En 1992 el gobierno cubano terminó por aceptar que aquello era insalvable, y le dio carpetazo para siempre a sus aspiraciones nucleares, pero la gente seguía viviendo ahí, y lo siguió haciendo más de veinte años después. Los que se quedaron pasaron de ser la vanguardia de la revolución a ser los espectrales habitantes de la periferia más exótica del paisaje cubano post soviético, un Chernóbil social: los niveles de pobreza de sus habitantes están por debajo de la línea de la pobreza cubana, y eso es mucho decir.

Si Cuba haya su Comala en la Ciudad Nuclear tiene también a su Juan Rulfo en el joven cineasta Carlos Machado. Su segundo largometraje da cuenta de esta historia tan sorprendente como conmovedora. Vine a la Ciudad Nuclear, porque me dijeron que aquí vivía una parte profunda de mi historia, una herida abierta que no puede cicatrizar. Esta película pertenece a la historia universal de la tristeza.

En la parte documental de la película vemos a color los reportajes festivos de la televisión cubana que presenta diversos aspectos del proyecto: jóvenes atléticos nadando en la enorme piscina de la Ciudad Nuclear, niños en las escuelas, enormes edificios de quince pisos habitados por obreros e ingenieros como símbolo de la igualdad revolucionaria, miles de trabajadores construyendo el futuro y entrevistados como testigos del triunfo de la dictadura del proletariado: la felicidad que estaba a la vuelta de la esquina, la felicidad que no llegó.

Vemos también en el documental al primer y único astronauta cubano pronunciado con voz guajira “hasta la victoria siempre” desde una nave espacial soviética. Y una pantalla en negro, una pantalla abrumadoramente oscura con la voz en off del comandante Castro diciendo con la voz quebrada: “se derrumbó el campo socialista, tenemos que aceptarlo, se derrumbó por completo”.

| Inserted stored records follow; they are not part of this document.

(** C3 (amended): for all inputs, [nativeAddAccount] returns
    "stub-account-id", [nativeStartConversation] returns
    "stub-conversation-id" and [nativePlaceCallWithMedia] returns
    "stub-call-id", each a non-empty constant; the fourth create-style entry
    point, [nativeCreateConfFromParticipantList], returns nothing.  None of
    them touches the flag. *)
Theorem create_results (thiz : jobject) (w : World) :
  (forall details,
     returns (invoke epAddAccount thiz (details, tt) w)
             (MString "stub-account-id") (g_daemonRunning w)) /\
  (forall accountId,
     returns (invoke epStartConversation thiz (accountId, tt) w)
             (MString "stub-conversation-id") (g_daemonRunning w)) /\
  (forall accountId to mediaList,
     returns (invoke epPlaceCallWithMedia thiz
                (accountId, (to, (mediaList, tt))) w)
             (MString "stub-call-id") (g_daemonRunning w)) /\
  (forall accountId participants,
     returns (invoke epCreateConfFromParticipantList thiz
                (accountId, (participants, tt)) w)
             MUnit (g_daemonRunning w)) /\
  "stub-account-id" <> "" /\ "stub-conversation-id" <> "" /\
  "stub-call-id" <> "".
Proof.
  repeat split; try discriminate; intros.
  all: run_invoke; eexists _, _; split; [reflexivity|]; split;
    [ unfold view; heap_norm; reflexivity | reflexivity ].
Qed.

(** ** Totality *)

(** The claim of C4 as it is written fails on [nativeInit], which hands its
    [dataPath] to [GetStringUTFChars] without a check: called with the null
    reference in the freshly loaded library, it ends in a fault, so not
    every call completes on every argument value. *)
Lemma nativeInit_null_path_faults :
  invoke epInit NULL (NULL, tt) (loaded [] []) = Crash NullPointerException /\
  ~ (forall ep thiz (args : Args (signature ep)) w,
       completes (invoke ep thiz args w)).
Proof.
  split; [reflexivity|]. intros H.
  destruct (H epInit NULL (NULL, tt) (loaded [] [])) as (a & w' & E).
  vm_compute in E. discriminate E.
Qed.

(** C4 (amended): every entry point other than [nativeInit] completes on
    every argument value whatsoever, in every world: any string, boolean,
    integer, object or array, null and dangling references included; and
    [nativeInit] completes whenever its [dataPath] is a string, whatever
    the string, the empty one included.  No other call path faults. *)
Theorem every_call_completes_on_a_string_path :
  (forall ep thiz (args : Args (signature ep)) w,
     ep <> epInit -> completes (invoke ep thiz args w)) /\
  (forall thiz dataPath w,
     is_string w dataPath = true ->
     completes (invoke epInit thiz (dataPath, tt) w)).
Proof.
  split.
  - intros ep thiz args w Hne.
    destruct ep; try congruence; cbn in args; destruct_args;
      run_invoke; eexists _, _; reflexivity.
  - intros thiz dataPath w Hs.
    destruct (nativeInit_run thiz _ _ Hs) as (path & _ & Hrun).
    cbn [invoke]. unfold as_void. rewrite (bind_Done _ _ _ _ _ Hrun).
    eexists _, _. reflexivity.
Qed.

Lemma every_call_completes_on_a_string_path_witness :
  (epSetAccountActive <> epInit /\
   completes (invoke epSetAccountActive (Ref 9%nat) (NULL, (-1, tt))
                (loaded [] []))) /\
  (is_string (loaded [JavaString ""] []) (Ref 0%nat) = true /\
   completes (invoke epInit NULL (Ref 0%nat, tt)
                (loaded [JavaString ""] []))).
Proof.
  split.
  - split; [discriminate|].
    apply (proj1 every_call_completes_on_a_string_path epSetAccountActive
             (Ref 9%nat) (NULL, (-1, tt)) (loaded [] [])).
    discriminate.
  - split; [reflexivity|].
    apply (proj2 every_call_completes_on_a_string_path NULL (Ref 0%nat)
             (loaded [JavaString ""] [])).
    reflexivity.
Defined.

(** ** Independence of the input *)

(** C5: the value an entry point returns does not depend on its arguments:
    two invocations of one entry point in one world, on any two argument
    tuples (and receivers), return the same value. *)
Theorem result_independent_of_arguments (ep : EntryPoint)
    (thiz1 thiz2 : jobject) (args1 args2 : Args (signature ep)) (w : World) :
  well_typed w (signature ep) args1 = true ->
  well_typed w (signature ep) args2 = true ->
  exists v f,
    returns (invoke ep thiz1 args1 w) v f /\
    returns (invoke ep thiz2 args2 w) v f.
Proof.
  intros H1 H2. destruct (invoke_run ep) as [v Hv].
  destruct (Hv thiz1 args1 w H1) as (r1 & w1 & Hrun1 & Hview1 & Hflag1 & _).
  destruct (Hv thiz2 args2 w H2) as (r2 & w2 & Hrun2 & Hview2 & Hflag2 & _).
  exists (v (g_daemonRunning w)), (flag_after ep (g_daemonRunning w)).
  split; [exists r1, w1 | exists r2, w2]; auto.
Qed.

Lemma result_independent_of_arguments_witness :
  well_typed sample_world (signature epGetAccountDetails) (Ref 1%nat, tt)
    = true /\
  well_typed sample_world (signature epGetAccountDetails) (Ref 2%nat, tt)
    = true /\
  exists v f,
    returns (invoke epGetAccountDetails NULL (Ref 1%nat, tt) sample_world)
            v f /\
    returns (invoke epGetAccountDetails (Ref 0%nat) (Ref 2%nat, tt)
               sample_world)
            v f.
Proof.
  split; [reflexivity|]. split; [reflexivity|].
  apply (result_independent_of_arguments epGetAccountDetails NULL
           (Ref 0%nat) (Ref 1%nat, tt) (Ref 2%nat, tt) sample_world);
    reflexivity.
Defined.
(** * package_extension.py: the Firefox extension packager

    A shallow embedding of [package_extension.py] and the properties its
    specification states about it.

    - Python [str] values are Rocq [string]s, sequences of bytes: a
      character outside ASCII, such as the check mark of the progress lines,
      is its UTF-8 encoding.
    - The module-level names of the script ([SOURCE_DIR],
      [EXCLUDE_PATTERNS], ...) are looked up in a record of module globals,
      the way Python looks them up in the module namespace at call time.
    - Paths are POSIX paths ([os.path] is [posixpath]).
    - A computation reads an environment (the working directory, the source
      tree, the clock, and the failures the operating system injects),
      threads a state (the output directory, the lines printed, the open
      file handles) and may raise an exception.  The script only reads the
      source tree and only writes under the output directory; the two are
      distinct entries of the working directory, and the files of the output
      directory are told apart by the path the script opens them under.
      Nothing but the script changes the working directory during a run.
    - A failure is injected at a call, not at a file: looking an entry up
      by name, listing a directory and reading a file can each fail or go
      through on their own, as permissions and devices have it.
    - The JSON parser and the size of a ZIP file are taken as given, in a
      record of library functions. *)

From Stdlib Require Import Ascii ZArith Lia.
From stdpp Require Import base option strings list gmap pretty.

Local Open Scope char_scope.
Local Open Scope stdpp_scope.

(** * The program *)

(** ** Python string operations used by the script *)

Module Str.

(** [s.startswith(p)] *)
Fixpoint startswith (s p : string) {struct p} : bool :=
  match p, s with
  | EmptyString, _ => true
  | String _ _, EmptyString => false
  | String a p', String b s' => bool_decide (a = b) && startswith s' p'
  end.

(** [p in s]: [p] occurs in [s] as a contiguous run of characters. *)
Fixpoint contains (s p : string) : bool :=
  startswith s p ||
  match s with
  | EmptyString => false
  | String _ s' => contains s' p
  end.

(** [s.endswith(p)] *)
Fixpoint endswith (s p : string) : bool :=
  bool_decide (s = p) ||
  match s with
  | EmptyString => false
  | String _ s' => endswith s' p
  end.

(** [s.replace(c, '')] for a one-character [c]: every occurrence of [c] is
    dropped. *)
Fixpoint remove_char (c : ascii) (s : string) : string :=
  match s with
  | EmptyString => EmptyString
  | String a s' =>
      if bool_decide (a = c) then remove_char c s'
      else String a (remove_char c s')
  end.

En la parte ficcional de la cinta, asistimos en blanco y negro a la historia de tres generaciones cubanas que se dan cita bajo un mismo techo de la Ciudad de Nuclear: el abuelo con demencia senil que formó parte del primer impulso revolucionario; el padre ingeniero formado en la Unión Soviética a lo largo de siete años de privaciones y esfuerzos colosales; y el nieto, un joven de casi treinta años tapizado de tatuajes e intoxicado de ron barato y regetón. Tres figuras masculinas, tres soledades, tres derrotas, conviviendo en el espacio mínimo de un departamento en la décima planta de un edificio con el elevador descompuesto.

Si la película me conmovió, no me conmovió menos el silencio de los asistentes a la función en el Cine La Rampa al finalizar la película. La cinta les tocó una fibra profunda. La Cuba que duele, la Cuba que, pese a todo, sobrevive, una lección de la historia no menos que una lección humana.